Four integrals evaluated with Euler´s formula

Four integrals evaluated with Euler´s formula trick

In this post I intend to evaluate four basic integrals that will turn to be very useful in future posts for evaluating more complex and interesting integrals.

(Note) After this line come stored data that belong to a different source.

(** * review-bot: the diff-to-structured-result pipeline

    A shallow embedding of the parts of the repository that normalise git
    change records ([core/git_manager.py]), filter them
    ([core/review_manager.py]), interpret a model's free-form answer
    ([providers/base.py]) and project the result to JSON
    ([core/review_manager.py]), over the data model of [models/types.py].

    Python values are modelled as follows.
    - [str] is a sequence of Unicode code points: [list N].
    - [int] is unbounded: [Z].
    - [Optional[T]] is [option T]; a list is a [list]; a [dict] whose
      iteration order matters is an association list updated in place.
    - an exception is an explicit outcome; [try]/[except] is a match on it. *)

From Stdlib Require Import List ZArith NArith Lia Bool String Ascii.
From Stdlib Require Import DecimalString Floats.SpecFloat.
From Stdlib.Strings Require Byte.
From Stdlib Require DecimalPos DecimalZ.
Import ListNotations.



(* ===================================================================== *)
(** * Python strings *)
(* ===================================================================== *)

Module PyStr.

Definition codepoint := N.
Definition str := list codepoint.

(** An ASCII literal of the source, code point by code point. *)
Fixpoint of_ascii (s : string) : str :=
  match s with
  | EmptyString => []
  | String a s' => N_of_ascii a :: of_ascii s'
  end.

Definition LF : codepoint := 10%N.

Fixpoint eqb (s t : str) : bool :=
  match s, t with
  | [], [] => true
  | a :: s', b :: t' => N.eqb a b && eqb s' t'
  | _, _ => false
  end.

(** Truth value of a string: [if s:]. *)
Definition truthy (s : str) : bool :=
  match s with [] => false | _ :: _ => true end.

(** [s.startswith(p)]. *)
Fixpoint startswith (p s : str) : bool :=
  match p, s with
  | [], _ => true
  | a :: p', b :: s' => N.eqb a b && startswith p' s'
  | _ :: _, [] => false
  end.

(** [needle in hay]. *)
Fixpoint contains (needle hay : str) : bool :=
  match hay with
  | [] => startswith needle []
  | _ :: hay' => startswith needle hay || contains needle hay'
  end.

(** [s.split(sep)] for a one-character separator: never an empty list. *)
Fixpoint split (sep : codepoint) (s : str) : list str :=
  match s with
  | [] => [[]]
  | c :: s' =>
      if N.eqb c sep then [] :: split sep s'
      else match split sep s' with
           | [] => [[c]]
           | w :: ws => (c :: w) :: ws
           end
  end.

(** [sep.join(parts)]. *)
Fixpoint join (sep : str) (parts : list str) : str :=
  match parts with
  | [] => []
  | [p] => p
  | p :: ps => p ++ sep ++ join sep ps
  end.

(** [c.isspace()], which is also what [\s] matches in a [str] pattern. *)
Definition isspace (c : codepoint) : bool :=
  ((9 <=? c) && (c <=? 13) || (28 <=? c) && (c <=? 32)
   || (c =? 0x85) || (c =? 0xA0) || (c =? 0x1680)
   || (0x2000 <=? c) && (c <=? 0x200A)
   || (c =? 0x2028) || (c =? 0x2029) || (c =? 0x202F)
   || (c =? 0x205F) || (c =? 0x3000))%N.

Fixpoint lstrip (s : str) : str :=
  match s with
  | [] => []
  | c :: s' => if isspace c then lstrip s' else s
  end.

Definition rstrip (s : str) : str := rev (lstrip (rev s)).

(** [s.strip()]. *)
Definition strip (s : str) : str := rstrip (lstrip s).

(** [s.lower()], one code point at a time.  ASCII capitals are folded; the
    two code points outside ASCII whose lower case holds an ASCII letter
    (U+0130, which becomes [i] followed by U+0307, and the Kelvin sign
    U+212A) are mapped as Python maps them.  Every other code point outside
    ASCII lowers to code points outside ASCII and is left in place: the
    source only ever searches a lowered text for ASCII keywords, and that
    search cannot tell the difference. *)
Definition lower_cp (c : codepoint) : str :=
  (if (65 <=? c) && (c <=? 90) then [c + 32]
   else if c =? 0x130 then [0x69; 0x307]
   else if c =? 0x212A then [0x6B]
   else [c])%N.

Definition lower (s : str) : str := flat_map lower_cp s.

(** [s[:n]] for a literal [n >= 0]. *)
Definition prefix (n : nat) (s : str) : str := firstn n s.

(** [str(n)] for an [int]. *)
Definition of_int (n : Z) : str :=
  of_ascii (NilZero.string_of_int (Z.to_int n)).

End PyStr.

Import PyStr.

Notation "'py' s" := (of_ascii s%string) (at level 9, s at level 0, only parsing).


(* ===================================================================== *)
(** * The data model: [models/types.py] *)
(* ===================================================================== *)

(** [datetime], as [datetime.now()] produces it: a naive timestamp. *)
Module Datetime.

Record t := mk
  { year : Z; month : Z; day : Z;
    hour : Z; minute : Z; second : Z; microsecond : Z }.

(** The ranges the constructor of [datetime] enforces (the day is further
    limited by the month; that plays no role here). *)
Definition valid (d : t) : Prop :=
  (1 <= year d <= 9999 /\ 1 <= month d <= 12 /\ 1 <= day d <= 31 /\
   0 <= hour d <= 23 /\ 0 <= minute d <= 59 /\ 0 <= second d <= 59 /\
   0 <= microsecond d <= 999999)%Z.

Definition digit (n : Z) : codepoint := (48 + Z.to_N (n mod 10))%N.

(** [%02d], [%04d] and [%06d] on a number that fits. *)
Definition pad2 (n : Z) : str := [digit (n / 10); digit n].
Definition pad4 (n : Z) : str :=
  [digit (n / 1000); digit (n / 100); digit (n / 10); digit n].
Definition pad6 (n : Z) : str :=
  [digit (n / 100000); digit (n / 10000); digit (n / 1000);
   digit (n / 100); digit (n / 10); digit n].

(** [d.isoformat()]: [YYYY-MM-DDTHH:MM:SS], followed by [.ffffff] when the
    microsecond is not zero. *)
Definition isoformat (d : t) : str :=
  pad4 (year d) ++ py "-" ++ pad2 (month d) ++ py "-" ++ pad2 (day d)
  ++ py "T" ++ pad2 (hour d) ++ py ":" ++ pad2 (minute d) ++ py ":"
  ++ pad2 (second d)
  ++ (if (microsecond d =? 0)%Z then [] else py "." ++ pad6 (microsecond d)).

End Datetime.

(** [float]: an IEEE 754 value (sign, mantissa and exponent, the infinities,
    the zeros and NaN). *)
Definition float := spec_float.

Inductive Priority := HIGH | MEDIUM | LOW.

Inductive Severity := CRITICAL | MAJOR | MINOR.

Inductive FileStatus := ADDED | MODIFIED | DELETED | RENAMED.

(** The [.value] of the three [str, Enum] classes. *)
Definition Priority_value (p : Priority) : str :=
  match p with
  | HIGH => py "high" | MEDIUM => py "medium" | LOW => py "low"
  end.

Definition Severity_value (s : Severity) : str :=
  match s with
  | CRITICAL => py "critical" | MAJOR => py "major" | MINOR => py "minor"
  end.

Definition FileStatus_value (s : FileStatus) : str :=
  match s with
  | ADDED => py "added" | MODIFIED => py "modified"
  | DELETED => py "deleted" | RENAMED => py "renamed"
  end.

Module TokenUsage.
Record t := mk
  { input_tokens : Z; output_tokens : Z; total_tokens : Z }.
End TokenUsage.

Module Issue.
Record t := mk
  { severity : Severity;
    type : str;
    file : option str;
    line : option Z;
    description : str;
    suggestion : option str;
    code_example : option str }.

Usually these integrals are evaluated integrating by parts twice, which renders a quite tedious and long task. The idea here is to use Euler´s formula, namely:  e^{ix}= \cos(x) + i \sin(x)  to turn these integrals into simple exponential integrals which are very easy and straightforward to evaluate and consequently each pair of integrals will be evaluated through only one integral.

So lets get started!

The first pair of integrals that I want to consider are the Laplace transform of  sin(at)  and  cos(at).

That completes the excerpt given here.